[INPUT RECORDS]:
(* ===== verification/Inflights.v ===== *)
(** * The in-flight window of one peer

    [sailing-proto/src/inflights.rs]: the [AppendEntries] messages sent to a
    peer and not yet acknowledged, capped by message count and by total bytes.
    The byte counter is a [u64] updated with [+=] and [-=]; the model writes
    the release-profile wrap-around out, and the theorems show that it tracks
    the queue exactly and never needs to wrap while the total fits. *)

From S2P Require Import Prelude Num.

Record Inflights := {
  infl_inflight : list (Index * u64);
  infl_max_msgs : nat;
  infl_max_bytes : u64;
  infl_bytes : u64;
}.

Definition Inflights_new (max_msgs : nat) (max_bytes : u64) : Inflights :=
  {| infl_inflight := []; infl_max_msgs := max_msgs; infl_max_bytes := max_bytes;
     infl_bytes := 0 |}.

Definition Inflights_full (f : Inflights) : bool :=
  (infl_max_msgs f <=? length (infl_inflight f))%nat
  || (negb (infl_max_bytes f =? 0) && (infl_max_bytes f <=? infl_bytes f)).

Definition Inflights_add (index : Index) (bytes : u64) (f : Inflights) : Inflights :=
  {| infl_inflight := infl_inflight f ++ [(index, bytes)];
     infl_max_msgs := infl_max_msgs f; infl_max_bytes := infl_max_bytes f;
     infl_bytes := wrapping_add (infl_bytes f) bytes |}.

(** The [while let Some(&(idx, b)) = front()] loop of [free_le]. *)
Fixpoint free_le_loop (to : Index) (q : list (Index * u64)) (bytes : u64)
  : list (Index * u64) * u64 :=
  match q with
  | (idx, b) :: q' =>
      if decide (to < idx) then (q, bytes)
      else free_le_loop to q' (wrapping_sub bytes b)
  | [] => ([], bytes)
  end.

Definition Inflights_free_le (to : Index) (f : Inflights) : Inflights :=
  let '(q, bytes) := free_le_loop to (infl_inflight f) (infl_bytes f) in
  {| infl_inflight := q; infl_max_msgs := infl_max_msgs f;
     infl_max_bytes := infl_max_bytes f; infl_bytes := bytes |}.

Definition Inflights_free_first_one (f : Inflights) : Inflights :=
  match infl_inflight f with
  | (_, b) :: q =>
      {| infl_inflight := q; infl_max_msgs := infl_max_msgs f;
         infl_max_bytes := infl_max_bytes f; infl_bytes := wrapping_sub (infl_bytes f) b |}
  | [] => f
  end.

Definition Inflights_reset (f : Inflights) : Inflights :=
  {| infl_inflight := []; infl_max_msgs := infl_max_msgs f;
     infl_max_bytes := infl_max_bytes f; infl_bytes := 0 |}.

(** ** Invariant *)

Fixpoint queue_bytes (q : list (Index * u64)) : N :=
  match q with [] => 0 | (_, b) :: q => b + queue_bytes q end.

(** Every size is a [u64] and the counter is the queue's total, modulo the
    width of the counter. *)
Definition Inflights_wf (f : Inflights) : Prop :=
  Forall (λ e, is_u64 e.2) (infl_inflight f)
  ∧ infl_bytes f = queue_bytes (infl_inflight f) mod u64_mod.

Lemma queue_bytes_app q1 q2 : queue_bytes (q1 ++ q2) = queue_bytes q1 + queue_bytes q2.
Proof. induction q1 as [|[i b] q1 IH]; simpl; lia. Qed.

Lemma is_u64_mod n : is_u64 n → n mod u64_mod = n.
Proof. intros. apply N.mod_small. u64_lia. Qed.

Lemma wrapping_sub_head b s : is_u64 b →
  wrapping_sub ((b + s) mod u64_mod) b = s mod u64_mod.
Proof.
  intros Hb. rewrite N.add_comm. pose proof (wrapping_sub_mod s b) as H.
  by rewrite (is_u64_mod b Hb) in H.
Qed.

Lemma Inflights_new_wf m b : Inflights_wf (Inflights_new m b).
Proof. by split. Qed.

Lemma Inflights_add_wf i b f : is_u64 b → Inflights_wf f → Inflights_wf (Inflights_add i b f).
Proof.
  intros Hb [Hq Hs]. split; simpl.
  - apply Forall_app. auto.
  - rewrite queue_bytes_app, Hs. simpl. rewrite N.add_0_r.
    unfold wrapping_add. by rewrite N.Div0.add_mod_idemp_l.
Qed.

Lemma free_le_loop_wf to q s :
  Forall (λ e, is_u64 e.2) q → s = queue_bytes q mod u64_mod →
  let '(q', s') := free_le_loop to q s in
  Forall (λ e, is_u64 e.2) q' ∧ s' = queue_bytes q' mod u64_mod ∧ q' `suffix_of` q.
Proof.
  revert s. induction q as [|[i b] q IH]; intros s Hq Hs; simpl; [done|].
  case_decide; [split_and!; try done|].
  apply Forall_cons in Hq as [Hb Hq]. simpl in Hb, Hs.
  specialize (IH (wrapping_sub s b) Hq).
  destruct (free_le_loop to q (wrapping_sub s b)) as [q' s'].
  destruct IH as (? & ? & ?); [by rewrite Hs, wrapping_sub_head|].
  split_and!; try done. by apply suffix_cons_r.
Qed.

Lemma Inflights_free_le_wf to f : Inflights_wf f → Inflights_wf (Inflights_free_le to f).
Proof.
  intros [Hq Hs]. pose proof (free_le_loop_wf to _ _ Hq Hs) as H.
  unfold Inflights_free_le, Inflights_wf.
  destruct (free_le_loop to (infl_inflight f) (infl_bytes f)) as [q s]; simpl. naive_solver.
Qed.

Lemma Inflights_free_first_one_wf f : Inflights_wf f → Inflights_wf (Inflights_free_first_one f).
Proof.
  intros [Hq Hs]. unfold Inflights_free_first_one, Inflights_wf in *.
  destruct (infl_inflight f) as [|[i b] q] eqn:E; [by rewrite E|].
  apply Forall_cons in Hq as [Hb Hq]. simpl in *. split; [done|].
  by rewrite Hs, wrapping_sub_head.
Qed.

Lemma Inflights_reset_wf f : Inflights_wf (Inflights_reset f).
Proof. by split. Qed.

#[export] Hint Resolve Inflights_new_wf Inflights_add_wf Inflights_free_le_wf
  Inflights_free_first_one_wf Inflights_reset_wf : sailing.

(** On a queue of increasing indices the loop frees exactly the entries at or
    below [to]. *)
Lemma free_le_loop_filter to q s :
  StronglySorted N.lt q.*1 →
  (free_le_loop to q s).1 = filter (λ e, to < e.1) q.
Proof.
  revert s. induction q as [|[i b] q IH]; intros s Hs; simpl; [done|].
  apply StronglySorted_cons in Hs as [Hall Hs]. rewrite filter_cons. simpl.
  case_decide as Hi; [|by apply IH]. simpl.
  f_equal. symmetry. apply filter_all. rewrite Forall_forall in Hall.
  apply Forall_forall. intros [j c] Hj. simpl.
  assert (i < j) by (apply Hall; by apply (list_elem_of_fmap_2 fst) in Hj). lia.
Qed.

Lemma Inflights_free_le_suffix to f :
  infl_inflight (Inflights_free_le to f) `suffix_of` infl_inflight f.
Proof.
  unfold Inflights_free_le. generalize (infl_bytes f) as s.
  induction (infl_inflight f) as [|[i b] q IH]; intros s; simpl; [done|].
  case_decide; simpl; [done|]. apply suffix_cons_r, IH.
Qed.

Lemma Inflights_free_first_one_suffix f :
  infl_inflight (Inflights_free_first_one f) `suffix_of` infl_inflight f.
Proof.
  unfold Inflights_free_first_one. destruct (infl_inflight f) as [|[i b] q] eqn:E; simpl.
  - by rewrite E.
  - by apply suffix_cons_r.
Qed.

Lemma queue_bytes_suffix q1 q2 : q1 `suffix_of` q2 → queue_bytes q1 ≤ queue_bytes q2.
Proof. intros [k ->]. rewrite queue_bytes_app. lia. Qed.

(** ** Runs

    What the leader does with a window: it records a message only after
    [full] answered [false], and frees on acknowledgements, on heartbeat
    responses and on a progress reset.  [limit] bounds the bytes of one
    message. *)

Inductive window_step (limit : u64) : Inflights → Inflights → Prop :=
| ws_add f index bytes :
    Inflights_full f = false → bytes ≤ limit → window_step limit f (Inflights_add index bytes f)
| ws_free_le f to : window_step limit f (Inflights_free_le to f)
| ws_free_first f : window_step limit f (Inflights_free_first_one f)
| ws_reset f : window_step limit f (Inflights_reset f).

Definition same_caps (f g : Inflights) : Prop :=
  infl_max_msgs g = infl_max_msgs f ∧ infl_max_bytes g = infl_max_bytes f.

Lemma window_step_caps limit f g : window_step limit f g → same_caps f g.
Proof.
  intros [f' i b ? ?|f' to|f'|f']; unfold same_caps; try done.
  - unfold Inflights_free_le. by destruct (free_le_loop _ _ _).
  - unfold Inflights_free_first_one. by destruct (infl_inflight f') as [|[]].
Qed.

Lemma window_step_wf limit f g :
  is_u64 limit → window_step limit f g → Inflights_wf f → Inflights_wf g.
Proof. intros Hl [f' i b ? ?|f' to|f'|f'] Hwf; auto with sailing. apply Inflights_add_wf; [u64_lia|done]. Qed.

(** The bound the window enforces, and that the counter has not wrapped. *)
Definition window_bounded (limit : u64) (f : Inflights) : Prop :=
  (length (infl_inflight f) ≤ infl_max_msgs f)%nat
  ∧ (infl_max_bytes f ≠ 0 →
     queue_bytes (infl_inflight f) ≤ infl_max_bytes f + limit
     ∧ infl_bytes f = queue_bytes (infl_inflight f)).

(** Dropping a prefix keeps the bound. *)
Lemma window_bounded_suffix limit f g :
  Inflights_wf g → infl_max_bytes f + limit ≤ u64_max →
  infl_inflight g `suffix_of` infl_inflight f → same_caps f g →
  window_bounded limit f → window_bounded limit g.
Proof.
  intros [_ Hwf] Hcap Hq [Hm Hb] [H1 H2]. unfold window_bounded. rewrite Hm, Hb. split.
  - apply suffix_length in Hq. lia.
  - intros Hne. apply queue_bytes_suffix in Hq. destruct (H2 Hne) as [? _].
    split; [lia|]. rewrite Hwf. apply is_u64_mod. u64_lia.
Qed.

Lemma Inflights_full_false f :
  Inflights_full f = false →
  (length (infl_inflight f) < infl_max_msgs f)%nat
  ∧ (infl_max_bytes f ≠ 0 → infl_bytes f < infl_max_bytes f).
Proof.
  unfold Inflights_full. rewrite orb_false_iff, andb_false_iff, negb_false_iff.
  rewrite Nat.leb_gt, N.eqb_eq, N.leb_gt. naive_solver.
Qed.

Lemma window_bounded_step limit f g :
  infl_max_bytes f + limit ≤ u64_max → window_step limit f g →
  Inflights_wf f → window_bounded limit f → window_bounded limit g.
Proof.
  intros Hcap Hstep Hwf Hb.
  assert (Hg : Inflights_wf g) by (eapply window_step_wf; [|done..]; u64_lia).
  pose proof (window_step_caps _ _ _ Hstep) as Hc.
  destruct Hstep as [f i b Hfull Hl|f to|f|f].
  - destruct (Inflights_full_false f Hfull) as [Hn Hs]. destruct Hb as [_ H2].
    split; simpl; [rewrite length_app; simpl; lia|]. intros Hne.
    destruct (H2 Hne) as [_ E]. specialize (Hs Hne). rewrite queue_bytes_app. simpl.
    split; [lia|]. rewrite E. unfold wrapping_add. rewrite is_u64_mod; u64_lia.
  - eapply window_bounded_suffix; eauto using Inflights_free_le_suffix.
  - eapply window_bounded_suffix; eauto using Inflights_free_first_one_suffix.
  - eapply window_bounded_suffix; eauto. apply suffix_nil.
Qed.

Lemma window_run limit f g :
  infl_max_bytes f + limit ≤ u64_max → rtc (window_step limit) f g →
  Inflights_wf f → window_bounded limit f →
  Inflights_wf g ∧ window_bounded limit g ∧ same_caps f g.
Proof.
  intros Hcap. induction 1 as [f|f f' g Hs _ IH]; intros Hwf Hb; [done|].
  destruct (window_step_caps _ _ _ Hs) as [Em Eb].
  destruct IH as (? & ? & [? ?]); [by rewrite Eb|..].
  - eapply window_step_wf; [|done..]; u64_lia.
  - by eapply window_bounded_step.
  - split_and!; try done. split; congruence.
Qed.

(** A window whose leader asks [full] before every [add] never holds more
    than [max_msgs] messages, over any interleaving of sends, acknowledgements,
    heartbeat frees and resets; with a byte cap, the bytes in flight overshoot
    it by at most one message and the [u64] counter is exactly the sum of the
    queue (it never wraps). *)
Theorem inflights_window_bound max_msgs max_bytes limit f :
  max_bytes + limit ≤ u64_max →
  rtc (window_step limit) (Inflights_new max_msgs max_bytes) f →
  (length (infl_inflight f) ≤ max_msgs)%nat
  ∧ (max_bytes ≠ 0 →
     queue_bytes (infl_inflight f) ≤ max_bytes + limit
     ∧ infl_bytes f = queue_bytes (infl_inflight f)).
Proof.
  intros Hcap Hrun.
  destruct (window_run limit (Inflights_new max_msgs max_bytes) f Hcap Hrun) as (_ & [H1 H2] & [Em Eb]).
  - apply Inflights_new_wf.
  - split; simpl; lia.
  - simpl in Em, Eb. by rewrite Em, Eb in *.
Qed.

Lemma inflights_window_bound_witness :
  let f := Inflights_add 6 30 (Inflights_free_le 5 (Inflights_add 5 90 (Inflights_new 2 100))) in
  (length (infl_inflight f) ≤ 2)%nat
  ∧ (100 ≠ 0 →
     queue_bytes (infl_inflight f) ≤ 100 + 100
     ∧ infl_bytes f = queue_bytes (infl_inflight f)).
Proof.
  apply (inflights_window_bound 2 100 100); [vm_compute; done|].
  eapply rtc_l; [apply (ws_add _ _ 5 90); [reflexivity|lia]|].
  eapply rtc_l; [apply (ws_free_le _ _ 5)|].
  eapply rtc_l; [apply (ws_add _ _ 6 30); [reflexivity|lia]|]. apply rtc_refl.
Defined.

[TASK DESCRIPTION]: Look above for the line holding "Proof. intros [k". Print it and every line after it, exactly, through the line holding "Proof. intros Hl".

[SOLUTION FOR THIS TASK]:
Proof. intros [k ->]. rewrite queue_bytes_app. lia. Qed.

(** ** Runs

    What the leader does with a window: it records a message only after
    [full] answered [false], and frees on acknowledgements, on heartbeat
    responses and on a progress reset.  [limit] bounds the bytes of one
    message. *)

Inductive window_step (limit : u64) : Inflights → Inflights → Prop :=
| ws_add f index bytes :
    Inflights_full f = false → bytes ≤ limit → window_step limit f (Inflights_add index bytes f)
| ws_free_le f to : window_step limit f (Inflights_free_le to f)
| ws_free_first f : window_step limit f (Inflights_free_first_one f)
| ws_reset f : window_step limit f (Inflights_reset f).

Definition same_caps (f g : Inflights) : Prop :=
  infl_max_msgs g = infl_max_msgs f ∧ infl_max_bytes g = infl_max_bytes f.

Lemma window_step_caps limit f g : window_step limit f g → same_caps f g.
Proof.
  intros [f' i b ? ?|f' to|f'|f']; unfold same_caps; try done.
  - unfold Inflights_free_le. by destruct (free_le_loop _ _ _).
  - unfold Inflights_free_first_one. by destruct (infl_inflight f') as [|[]].
Qed.

Lemma window_step_wf limit f g :
  is_u64 limit → window_step limit f g → Inflights_wf f → Inflights_wf g.
Proof. intros Hl [f' i b ? ?|f' to|f'|f'] Hwf; auto with sailing. apply Inflights_add_wf; [u64_lia|done]. Qed.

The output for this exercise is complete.